Scholastique explica que não faz uma literatura de testemunho, porque não estava em Ruanda quando tudo aconteceu, mas procura apontar para as suas raízes. “O que eu queria era contar como nasceu o genocídio, como o ódio étnico nasce, cresce e se transforma num genocídio”, diz.
É o caso do romance “Nossa Senhora do Nilo”, cuja história se passa na década de 1960 e gira em torno de um colégio para meninas localizado próximo à fonte do rio Nilo, na cadeia montanhosa na fronteira com o Congo. Perto dali, numa fazenda, vive um homem branco, antropólogo excêntrico, que garante que os tutsis são descendentes de faraós negros. Contudo, a “cota étnica” imposta pelos hutus só permitia que 10% das alunas fossem tutsis. A trama é cheia de perseguições, assassinatos e disputas políticas, espécie de prelúdio para o genocídio de 1994.
Na vida real, Scholastique fez parte da minoria tutsi que teve a possibilidade de estudar. No ano em que abandonou Ruanda, ela frequentava uma escola secundária, e a escolha pelo exílio forçado foi de seus pais. Por falar francês, a jovem teria futuro fora dali, onde a ameaça de morte pairava sobre a família. A língua estrangeira era considerada um “passaporte”.
Ela vê nessa decisão uma certa responsabilidade que lhe foi legada, mas que só compreendeu após o genocídio. Naquele difícil momento, a literatura também serviu como terapia. “A literatura me salvou. Se eu não pudesse escrever teria enlouquecido. Eu sabia que minha família não estava bem, mas era incapaz de imaginar algo daquela magnitude”, conta a escritora. “Ali também entendi que não podia ser a filha ingrata, não podia falhar. Tinha a missão da memória”.
Evento. A Festa Literária Internacional de Paraty acontece de 26 a 30 de julho, e este ano vai homenagear o escritor brasileiro Lima Barreto.
NA EUROPA
Onda conservadora preocupa
A jornalista Joselia Aguiar, curadora da Flip, chegou ao nome de Scholastique ao buscar novas vozes da literatura africana contemporânea. Joselia afirma que a autora chamou a sua atenção ao ser a primeira ruandense a ganhar o Renaudot. Ao ler o romance “Nossa Senhora do Nilo”, a curadora decidiu convidá-la. “Ruanda é um país que faz parte da memória recente de quem acompanha geopolítica por ter sido cenário de um genocídio de tal modo assombroso que é comparado ao próprio Holocausto. A literatura e a trajetória dela, me parece, vão despertar muito interesse”, diz Joselia.
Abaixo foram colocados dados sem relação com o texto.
Definition reserve (source address : Z) : M (Machine A * Plic) (result unit ReserveError) :=
  let base := rstart Reserved.PLIC in
  match checked_sub source 1 with
  | None => ret (Err NonExistent)
  | Some source =>
    let* '(_, p) := get in
    if decide (source < total_sources p) then
      let* entry := unwrap "index out of bounds" (nth_z (reservations p) source) in
      if decide (entry = usize_MAX) then
        on_snd (modify (fun p => mkPlic (total_sources p) (set_z (reservations p) source address))) ;;
        let context := 1 in
        let source := source + 1 in
        let* r := on_fst (enable base context source true) in
        unwrap_ok "called `Result::unwrap()` on an `Err` value" r ;;
        let* r := on_fst (set_priority base source 1) in
        unwrap_ok "called `Result::unwrap()` on an `Err` value" r ;;
        let* r := on_fst (set_priority_threshold base context 0) in
        unwrap_ok "called `Result::unwrap()` on an `Err` value" r ;;
        ret (Ok tt)
      else ret (Err Reserve_Occupied)
    else ret (Err NonExistent)
  end.
End reservations.

(** ** Properties of the registers *)

Lemma land_31 v : Z.land v 31 = v mod 32.
Proof. exact (land_mask v 5 ltac:(lia)). Qed.

(** Bit [b] of a word after the read-modify-write of bit [bit]. *)
Lemma set_bit_testbit v bit en b :
  0 <= bit < 32 -> 0 <= b < 32 ->
  Z.testbit (Z.lor (Z.ldiff v (Z.shiftl 1 bit)) (Z.shiftl (bool_to_Z en) bit) mod 2 ^ 32) b =
    if decide (b = bit) then en else Z.testbit v b.
Proof.
  intros Hbit Hb. rewrite Z.mod_pow2_bits_low by lia.
  rewrite Z.lor_spec, Z.ldiff_spec, Z.shiftl_1_l, Z.pow2_bits_eqb, Z.shiftl_spec by lia.
  case_decide as E.
  - subst. rewrite Z.eqb_refl, andb_false_r, Z.sub_diag. by destruct en.
  - rewrite (proj2 (Z.eqb_neq bit b)), andb_true_r by lia.
    destruct (decide (b < bit)); [by rewrite (Z.testbit_neg_r _ (b - bit)), orb_false_r by lia|].
    destruct en; cbn [bool_to_Z]; [|by rewrite Z.testbit_0_l, orb_false_r].
    change 1 with (2 ^ 0). by rewrite (Z.pow2_bits_eqb 0 (b - bit)), (proj2 (Z.eqb_neq 0 (b - bit))), orb_false_r by lia.
Qed.

Section properties.
Context {A : Type}.
Implicit Types s : Machine A.

(** The enable words of a context, and the bit of a source in them. *)
Definition enable_base (base context : Z) : Z := base + 4 * (OFFSET_ENABLE_BITS + context * STRIDE_ENABLE_BITS).

Definition enabled s (base context source : Z) : bool :=
  Z.testbit (default 0 (nth_z (cells s 4 (enable_base base context) 32) (source / 32))) (source mod 32).

Lemma enable_spec s base context source en :
  area s 4 (enable_base base context) 32 -> context < 0x3e00 -> 0 <= source < 1024 ->
  exists s', enable base context source en s = Done (Ok tt, s') /\ data_only s s' /\
    cells s' 4 (enable_base base context) 32 =
      set_z (cells s 4 (enable_base base context) 32) (source / 32)
        (Z.lor (Z.ldiff (cell s 4 (enable_base base context + 4 * (source / 32))) (Z.shiftl 1 (source mod 32)))
               (Z.shiftl (bool_to_Z en) (source mod 32)) mod 2 ^ 32).
Proof.
  intros Ha Hc Hs. pose proof (Z.div_pos source 32 ltac:(lia) ltac:(lia)).
  pose proof (Z.div_lt_upper_bound source 32 32 ltac:(lia) ltac:(lia)) as Hd.
  pose proof (load_cell 4 s _ 32 (source / 32) Ha ltac:(lia)) as El.
  set (va := enable_base base context + 4 * (source / 32)) in *.
  destruct (store_cell 4 ltac:(by right; right; left) s (enable_base base context) 32 (source / 32)
    (Z.lor (Z.ldiff (cell s 4 va) (Z.shiftl 1 (source mod 32))) (Z.shiftl (bool_to_Z en) (source mod 32)))
    Ha ltac:(lia)) as (s' & E & Hdo & Hcs). fold va in E.
  exists s'. split; [|by split]. unfold enable, context_in_range, split_source, source_in_range.
  rewrite !decide_True by lia. unfold bind_ok, map_err, result_map, bind, ret, reg. cbn [cs_from_context].
  replace (base + 4 * (OFFSET_ENABLE_BITS + context * STRIDE_ENABLE_BITS + source / 32))
    with va by (unfold va, enable_base; lia).
  rewrite El, land_31. by rewrite E.
Qed.

(** A register that can be written. *)
Definition writable s (a : Z) : Prop := area s 4 a 1.

Lemma store_writable s a v :
  writable s a -> exists s', store_n 4 a v s = Done (tt, s') /\ data_only s s'.
Proof.
  intros Ha. destruct (store_cell 4 ltac:(by right; right; left) s a 1 0 v Ha ltac:(lia)) as (s' & E & Hd & _).
  rewrite Z.mul_0_r, Z.add_0_r in E. by exists s'.
Qed.

(** The registers [reserve] touches for a source. *)
Definition plic_mapped s (source : Z) : Prop :=
  let base := rstart Reserved.PLIC in
  area s 4 (enable_base base 1) 32 /\ writable s (reg base (OFFSET_PRIORITY + source)) /\
  writable s (reg base (OFFSET_PRIORITY_THRESHOLDS + 1 * STRIDE_PRIORITY_THRESHOLDS)).

Lemma reserve_spec s p source address :
  0 < source -> source <= total_sources p <= 1023 -> zlen (reservations p) = 1023 ->
  plic_mapped s source -> nth_z (reservations p) (source - 1) = Some usize_MAX ->
  exists s', reserve source address (s, p) =
      Done (Ok tt, (s', mkPlic (total_sources p) (set_z (reservations p) (source - 1) address))) /\
    data_only s s'.
Proof.
  intros H0 Ht Hl (He & Hp & Hth) Hn. unfold reserve, checked_sub. rewrite decide_True by lia.
  unfold bind at 1, get. rewrite decide_True by lia. rewrite Hn. unfold unwrap at 1.
  unfold bind at 1, ret at 1. rewrite decide_True by done. unfold bind at 1, on_snd, modify. cbn [fst snd].
  destruct (enable_spec s (rstart Reserved.PLIC) 1 (source - 1 + 1) true He) as (s1 & E1 & D1 & _); [lia..|].
  unfold bind at 1, on_fst at 1. cbn [fst snd]. rewrite E1. unfold bind at 1, unwrap_ok at 1, ret at 1. cbn [fst snd].
  destruct (store_writable s1 (reg (rstart Reserved.PLIC) (OFFSET_PRIORITY + source)) 1) as (s2 & E2 & D2).
  { by apply (area_data s). }
  unfold bind at 1, on_fst at 1. cbn [fst snd]. unfold set_priority, source_in_range.
  rewrite decide_True by lia. unfold bind_ok, bind at 1, ret at 1. unfold bind at 1.
  replace (source - 1 + 1) with source by lia. rewrite E2. unfold ret at 1, unwrap_ok at 1, bind at 1, ret at 1.
  destruct (store_writable s2 (reg (rstart Reserved.PLIC)
              (OFFSET_PRIORITY_THRESHOLDS + 1 * STRIDE_PRIORITY_THRESHOLDS)) 0) as (s3 & E3 & D3).
  { apply (area_data s1); [done|]. by apply (area_data s). }
  unfold bind at 1, on_fst at 1. cbn [fst snd]. unfold set_priority_threshold, context_in_range.
  rewrite decide_True by lia. unfold bind_ok, bind, ret. rewrite E3. cbn.
  exists s3. split; [done|]. eauto using data_only_trans.
Qed.
End properties.

(** A machine with the PLIC's range mapped as a gigapage. *)
Definition plic_machine : Machine Pmm :=
  mkMachine (wr (self_map_mem 1 2 3) 1 (ppn_2 (rstart Reserved.PLIC)) (pte 0x40000 0xc7))
    (satp tiny_machine) None.

Definition plic_frame (va : Z) : Z :=
  match hw_walk (phys plic_machine) 1 va with Some (p, _) => p | None => 0 end.

Lemma plic_machine_area base n :
  base mod 4 = 0 -> one_page (phys plic_machine) 1 4 base n (plic_frame base) = true ->
  bool_decide (1 <> plic_frame base) = true ->
  bool_decide (no_table_word (phys plic_machine) (plic_frame base)) = true -> area plic_machine 4 base n.
Proof.
  intros Hb Ho Hr Hw. apply (one_page_area plic_machine 4 base n (plic_frame base)); [done|exact Ho|..].
  - by apply bool_decide_eq_true in Hr.
  - by apply bool_decide_eq_true in Hw.
Qed.

(** Enabling or disabling an interrupt in a context changes the bit of that
    source and of no other source. *)
Theorem plic_enable_one_bit {A : Type} (s : Machine A) (base context source : Z) (en : bool) :
  area s 4 (enable_base base context) 32 -> context < 0x3e00 -> 0 < source < 1024 ->
  exists s', enable base context source en s = Done (Ok tt, s') /\
    forall source', 0 <= source' < 1024 ->
      enabled s' base context source' = if decide (source' = source) then en else enabled s base context source'.
Proof.
  intros Ha Hc Hs. destruct (enable_spec s base context source en Ha Hc ltac:(lia)) as (s' & E & _ & Hcs).
  exists s'. split; [done|]. intros src Hsrc. unfold enabled. rewrite Hcs.
  pose proof (Z.div_mod source 32 ltac:(lia)). pose proof (Z.div_mod src 32 ltac:(lia)).
  pose proof (Z.mod_pos_bound source 32 ltac:(lia)). pose proof (Z.mod_pos_bound src 32 ltac:(lia)).
  assert (0 <= source / 32 < 32) by lia. assert (0 <= src / 32 < 32) by lia.
  destruct (decide (src / 32 = source / 32)) as [Eq|Ne].
  - rewrite Eq, nth_z_set_eq, nth_z_cells by (rewrite ?zlen_cells; lia).
    cbn [from_option id]. unfold id. rewrite set_bit_testbit by lia.
    destruct (decide (src mod 32 = source mod 32)), (decide (src = source)); try lia; done.
  - rewrite nth_z_set_ne by congruence. rewrite (decide_False (P := src = source)) by congruence. done.
Qed.

Lemma plic_enable_one_bit_witness :
  exists s', enable (rstart Reserved.PLIC) 1 10 true plic_machine = Done (Ok tt, s') /\
    enabled s' (rstart Reserved.PLIC) 1 10 = true /\ enabled s' (rstart Reserved.PLIC) 1 11 = false.
Proof.
  destruct (plic_enable_one_bit plic_machine (rstart Reserved.PLIC) 1 10 true) as (s' & E & Hs).
  - apply plic_machine_area; vm_compute; reflexivity.
  - lia.
  - lia.
  - exists s'. split; [exact E|]. rewrite !Hs by lia. split; [reflexivity|]. vm_compute. reflexivity.
Defined.

(** A source is reserved once.  With at most 1023 sources and the registers
    mapped, reserving a source in range whose entry is free succeeds, and from then
    on every reservation of that source is refused as occupied, while the other entries are
    unchanged.  Source 0 and sources beyond the total do not exist.  With a total
    above 1023, reserving source 1024 panics. *)
Theorem plic_reserve_exclusive {A : Type} (s : Machine A) (p : Plic) (source address : Z) :
  0 < source -> source <= total_sources p <= 1023 -> zlen (reservations p) = 1023 ->
  plic_mapped s source -> nth_z (reservations p) (source - 1) = Some usize_MAX -> address <> usize_MAX ->
  (exists s' p', reserve source address (s, p) = Done (Ok tt, (s', p')) /\
    (forall i, i <> source - 1 -> nth_z (reservations p') i = nth_z (reservations p) i) /\
    forall address', reserve source address' (s', p') = Done (Err Reserve_Occupied, (s', p'))) /\
  (forall src, src = 0 \/ total_sources p < src -> reserve src address (s, p) = Done (Err NonExistent, (s, p))) /\
  (forall n, 1023 < n -> reserve 1024 address (s, mkPlic n (reservations p)) = Panicked "index out of bounds").
Proof.
  intros H0 Ht Hl Hm Hn Ha. split; [|split].
  - destruct (reserve_spec s p source address H0 Ht Hl Hm Hn) as (s' & E & _).
    eexists s', _. split; [exact E|]. split; [intros; cbn; by rewrite nth_z_set_ne by done|].
    intros a'. unfold reserve, checked_sub. rewrite decide_True by lia. unfold bind at 1, get. cbn [fst snd].
    rewrite decide_True by (cbn; lia). cbn [reservations].
    rewrite nth_z_set_eq by lia. unfold unwrap, bind at 1, ret at 1. by rewrite decide_False.
  - intros src Hsrc. unfold reserve, checked_sub. case_decide; [|done].
    unfold bind at 1, get. by rewrite decide_False by lia.
  - intros n Hn'. unfold reserve, checked_sub. rewrite decide_True by lia. unfold bind at 1, get.
    cbn [fst snd]. rewrite decide_True by (cbn; lia). cbn [reservations].
    destruct (nth_z (reservations p) (1024 - 1)) eqn:E; [|done]. apply nth_z_Some in E. lia.
Qed.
Scholastique levou dez anos para retornar a Ruanda após o genocídio. A autora acompanha de perto a situação do país africano, onde, hoje, as mulheres têm um enorme protagonismo. Elas representam 60% do parlamento ruandense, além de ocupar uma série de ministérios importantes. A escritora explica que, em Ruanda, as mulheres sempre foram reconhecidas e valorizadas socialmente.
Esse papel se fortaleceu após o genocídio, já que a população masculina foi dizimada. “As mulheres foram muito fortes após o genocídio. Elas não podiam ceder ao pânico. Tiveram uma atitude grandiosa”.
Sobre a França, onde vive há 25 anos e hoje vê a candidata da extrema-direita, Marine Le Pen, liderar a corrida presidencial com um forte discurso anti-imigração, Scholastique confessa que está inquieta. “Vejo o crescimento da intolerância com inquietação. Aqui, não passo um dia sem que alguém observe meu sotaque africano. Há franceses que são muito generosos e uma minoria de extremistas. Espero que possamos votar de forma democrática, e que esse continue sendo o país dos direitos dos homens”.